Atypical anxiety in adults with Parkinson's disease ranged from 15% to 51% in a systematic review of 60 studies. Anxiety is common in Parkinson's disease (PD) and has been shown to increase functional disability and decrease quality of life, but atypical presentations of anxiety are underrecognized and often undertreated in PD patients, wrote Nadeeka N. Dissanayaka, PhD, of the University of Queensland, Brisbane, Australia, and colleagues. In a study published in the American Journal of Geriatric Psychiatry , the researchers conducted a systematic review of 60 studies to better characterize atypical PD-related anxiety. Fourteen studies involved Anxiety Not Otherwise Specified (NOS), 31 included fluctuating anxiety symptoms, and 22 included Fear of Falling (FOF). Overall, the average prevalence rate for anxiety disorders in the PD population was 31%. Anxiety NOS, fluctuating anxiety, and FOF accounted for a weighted mean prevalence of 14.9%, 34.19%, and 51.5%, respectively.

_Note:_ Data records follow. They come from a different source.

(** * TorchGeo trainers: the [BaseTask] abstract base class

    A shallow embedding of [torchgeo/trainers/base.py].  The class is a thin
    template over the Lightning training framework: its constructor saves
    the hyperparameters and runs three configuration hooks, and it supplies
    default [configure_optimizers] and [forward] methods.

    Python objects are references into an interpreter state (the [World]);
    methods are computations that thread the receiver and the world and may
    raise.  What the class takes from Lightning and PyTorch (parameter
    enumeration, the two constructors, calling a module) is an interface,
    [Framework], over which every theorem is stated. *)

From Stdlib Require Import ZArith List Floats.
From stdpp Require Import gmap strings.

Set Warnings "-inexact-float".
Local Open Scope string_scope.

(** ** Values and exceptions *)

Definition loc := nat.

(** The Python values the class handles: hyperparameter values, attribute
    values, and references to framework objects. *)
Inductive pyval :=
| VNone
| VBool (b : bool)
| VInt (z : Z)
| VFloat (f : float)
| VStr (s : string)
| VObj (l : loc).

Inductive exn :=
| KeyError (key : string)
| AttributeError (name : string)
| TypeError (msg : string)
| ValueError (msg : string)
| RuntimeError (msg : string).

(** [int], [float] and [bool] are Python's numeric scalars. *)
Definition is_numeric (v : pyval) : bool :=
  match v with
  | VBool _ | VInt _ | VFloat _ => true
  | _ => false
  end.

(** ** Computations: state and exceptions *)

Inductive outcome (A : Type) :=
| Return (a : A)
| Raise (e : exn).
Arguments Return {A} a.
Arguments Raise {A} e.

(** A state left by a raising computation is kept: Python does not roll
    side effects back. *)
Definition M (S A : Type) : Type := S -> outcome A * S.

Definition ret {S A} (a : A) : M S A := fun s => (Return a, s).

Definition bind {S A B} (m : M S A) (k : A -> M S B) : M S B :=
  fun s => match m s with
           | (Return a, s') => k a s'
           | (Raise e, s') => (Raise e, s')
           end.

Definition raise {S A} (e : exn) : M S A := fun s => (Raise e, s).

Declare Scope py_scope.
Delimit Scope py_scope with py.
Notation "x <- m ;; k" := (bind m (fun x => k))
  (at level 100, m at next level, right associativity) : py_scope.
Notation "m ;; k" := (bind m (fun _ => k))
  (at level 100, right associativity) : py_scope.
Local Open Scope py_scope.
Lemma unopened_first_file_aborts_witness :
  convert_excels corrupt_workbooks Sample.configs ["a.xlsx"; "b.xlsx"]
    (Some "out.xlsx") initial
  = (Raise (UnboundLocalError "input_workbook"),
     after initial
       (ProcessingFile "a.xlsx"
        :: match corrupt_workbooks "a.xlsx" with
           | InvalidFile => [FileError "a.xlsx"]
           | _ => []
           end)
       []).
Proof.
  apply (unopened_first_file_aborts corrupt_workbooks Sample.configs "a.xlsx"
           ["b.xlsx"] (Some "out.xlsx")).
  - vm_compute. reflexivity.
  - intros sheets. discriminate.
Defined.

(** X15.  Once a workbook has been loaded, files for which [load_workbook]
    raises [InvalidFileException] are only reported: each prints its two
    lines, the loop goes on to the next file, and the output workbook is
    left as it is. *)
Theorem invalid_files_after_a_workbook
    (load_workbook : string -> load_result) (configs : config)
    (files : list string) (w : world) :
  input_workbook_bound w = true ->
  Forall (fun file_path => load_workbook file_path = InvalidFile) files ->
  for_each (file_body load_workbook configs) files w
  = (Ok tt, after w (flat_map invalid_lines files) (output_workbook w)).
Proof.
  intros Hbound Hfiles. revert w Hbound.
  induction Hfiles as [|file_path files Hload _ IH]; intros w Hbound.
  - simpl. unfold mret, M_ret. by rewrite after_nil.
  - simpl.
    rewrite (bind_M_Ok _ _ w (after w (invalid_lines file_path) (output_workbook w)) tt).
    + rewrite IH by done. by rewrite after_after.
    + unfold file_body. rewrite Hload.
      unfold mbind, M_bind, print, close_input_workbook, after. simpl.
      rewrite Hbound. by rewrite <- app_assoc.
Qed.

Lemma invalid_files_after_a_workbook_witness :
  for_each (file_body no_workbooks Sample.configs) ["a.xls"; "b.xls"] one_loaded
  = (Ok tt,
     after one_loaded (flat_map invalid_lines ["a.xls"; "b.xls"])
       (output_workbook one_loaded)).
Proof.
  apply (invalid_files_after_a_workbook no_workbooks Sample.configs
           ["a.xls"; "b.xls"] one_loaded).
  - reflexivity.
  - repeat constructor.
Defined.
Lemma status_discipline_witness :
  forallb disciplinedTransition
    (transitionsOf initialState
       [DoSetStepData (withCredentials "https://www.figma.com/design/abc" "tok");
        DoConnectToFigma okEnv; DoSaveCssCode; DoResetAll;
        DoConnectToFigma (fetchFailsEnv "HTTP 403")])
  = true.
Proof. apply status_discipline. reflexivity. Defined.

(** ** Facts about the string primitives *)

Section StringFacts.

Lemma app_String c s t : String c s +:+ t = String c (s +:+ t).
Proof. reflexivity. Qed.

Lemma app_empty_l s : "" +:+ s = s.
Proof. reflexivity. Qed.

Lemma app_empty_r s : s +:+ "" = s.
Proof. induction s as [|c s IH]; [done|]. by rewrite app_String, IH. Qed.

Lemma app_assoc s t u : (s +:+ t) +:+ u = s +:+ t +:+ u.
Proof.
  induction s as [|c s IH]; [done|]. by rewrite !app_String, IH.
Qed.

Lemma length_app s t :
  String.length (s +:+ t) = String.length s + String.length t.
Proof.
  induction s as [|c s IH]; [done|]. rewrite app_String. simpl.
  by rewrite IH.
Qed.

Lemma drop_prefix_app p r : drop_prefix p (p +:+ r) = Some r.
Proof.
  induction p as [|c p IH]; [done|].
  rewrite app_String. simpl. by rewrite Ascii.eqb_refl.
Qed.

Lemma drop_prefix_Some p s r : drop_prefix p s = Some r -> s = p +:+ r.
Proof.
  revert s. induction p as [|a p IH]; intros s H; simpl in H.
  - by inversion H.
  - destruct s as [|b s]; [done|].
    destruct (Ascii.eqb a b) eqn:Hab; [|done].
    apply Ascii.eqb_eq in Hab as ->. rewrite app_String.
    f_equal. by apply IH.
Qed.

Lemma find_first_Some n h a b :
  find_first n h = Some (a, b) -> h = a +:+ n +:+ b.
Proof.
  revert a. induction h as [|c h IH]; intros a H; simpl in H.
  - destruct (drop_prefix n "") eqn:Hd; [|done].
    inversion H; subst. by apply drop_prefix_Some in Hd.
  - destruct (drop_prefix n (String c h)) eqn:Hd.
    + inversion H; subst. by apply drop_prefix_Some in Hd.
    + destruct (find_first n h) as [[a' b']|] eqn:Hf; [|done].
      inversion H; subst. rewrite app_String. f_equal. by apply IH.
Qed.

Lemma find_first_unfold n h :
  find_first n h
  = match drop_prefix n h with
    | Some rest => Some ("", rest)
    | None =>
        match h with
        | EmptyString => None
        | String c h' =>
            match find_first n h' with
            | Some (pre, post) => Some (String c pre, post)
            | None => None
            end
        end
    end.
Proof. by destruct h. Qed.

Lemma find_first_occurs n a b :
  exists a' b', find_first n (a +:+ n +:+ b) = Some (a', b').
Proof.
  induction a as [|c a (a' & b' & IH)].
  - rewrite app_empty_l, find_first_unfold, drop_prefix_app.
    by eexists _, _.
  - rewrite app_String, find_first_unfold.
    destruct (drop_prefix n _); [by eexists _, _|].
    rewrite IH. by eexists _, _.
Qed.

Lemma includes_occurs n a b : includes (a +:+ n +:+ b) n = true.
Proof.
  unfold includes. by destruct (find_first_occurs n a b) as (? & ? & ->).
Qed.

Lemma includes_true h n :
  includes h n = true -> exists a b, h = a +:+ n +:+ b.
Proof.
  unfold includes. destruct (find_first n h) as [[a b]|] eqn:Hf; [|done].
  intros _. exists a, b. by apply find_first_Some.
Qed.

Lemma includes_empty n : includes "" n = startsWith "" n.
Proof.
  unfold includes, startsWith. destruct n as [|c n]; reflexivity.
Qed.

Lemma includes_String c h n :
  includes (String c h) n = startsWith (String c h) n || includes h n.
Proof.
  unfold includes, startsWith. rewrite find_first_unfold.
  destruct (drop_prefix n (String c h)); [done|].
  by destruct (find_first n h) as [[]|].
Qed.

@rajdeep The symptomatology of anxiety NOS included psychological distress about the PD diagnosis, insecurity about the future, fear of losing control of motor and bodily functions, and social embarrassment. Clinically, anxiety NOS was associated with a range of factors including minor depression, on-off motor symptoms, muscle cramps, poor quality of life, and gait impairment. The symptomatology of fluctuating anxiety was assessed in 9 studies of the "on" motor state and 16 studies of both "on" and "off." Symptoms associated with the off state included panic attacks, feeling anxious or sad, and avoiding situations, as well as palpitations, dizziness, chills, and hot flashes. Clinically, studies showed that anxiety was more severe in the off-medication state, and symptoms were reduced in the on state. Data from some studies showed that fluctuating anxiety was more common in PD patients who were female, and who had a younger age of PD onset and longer disease duration.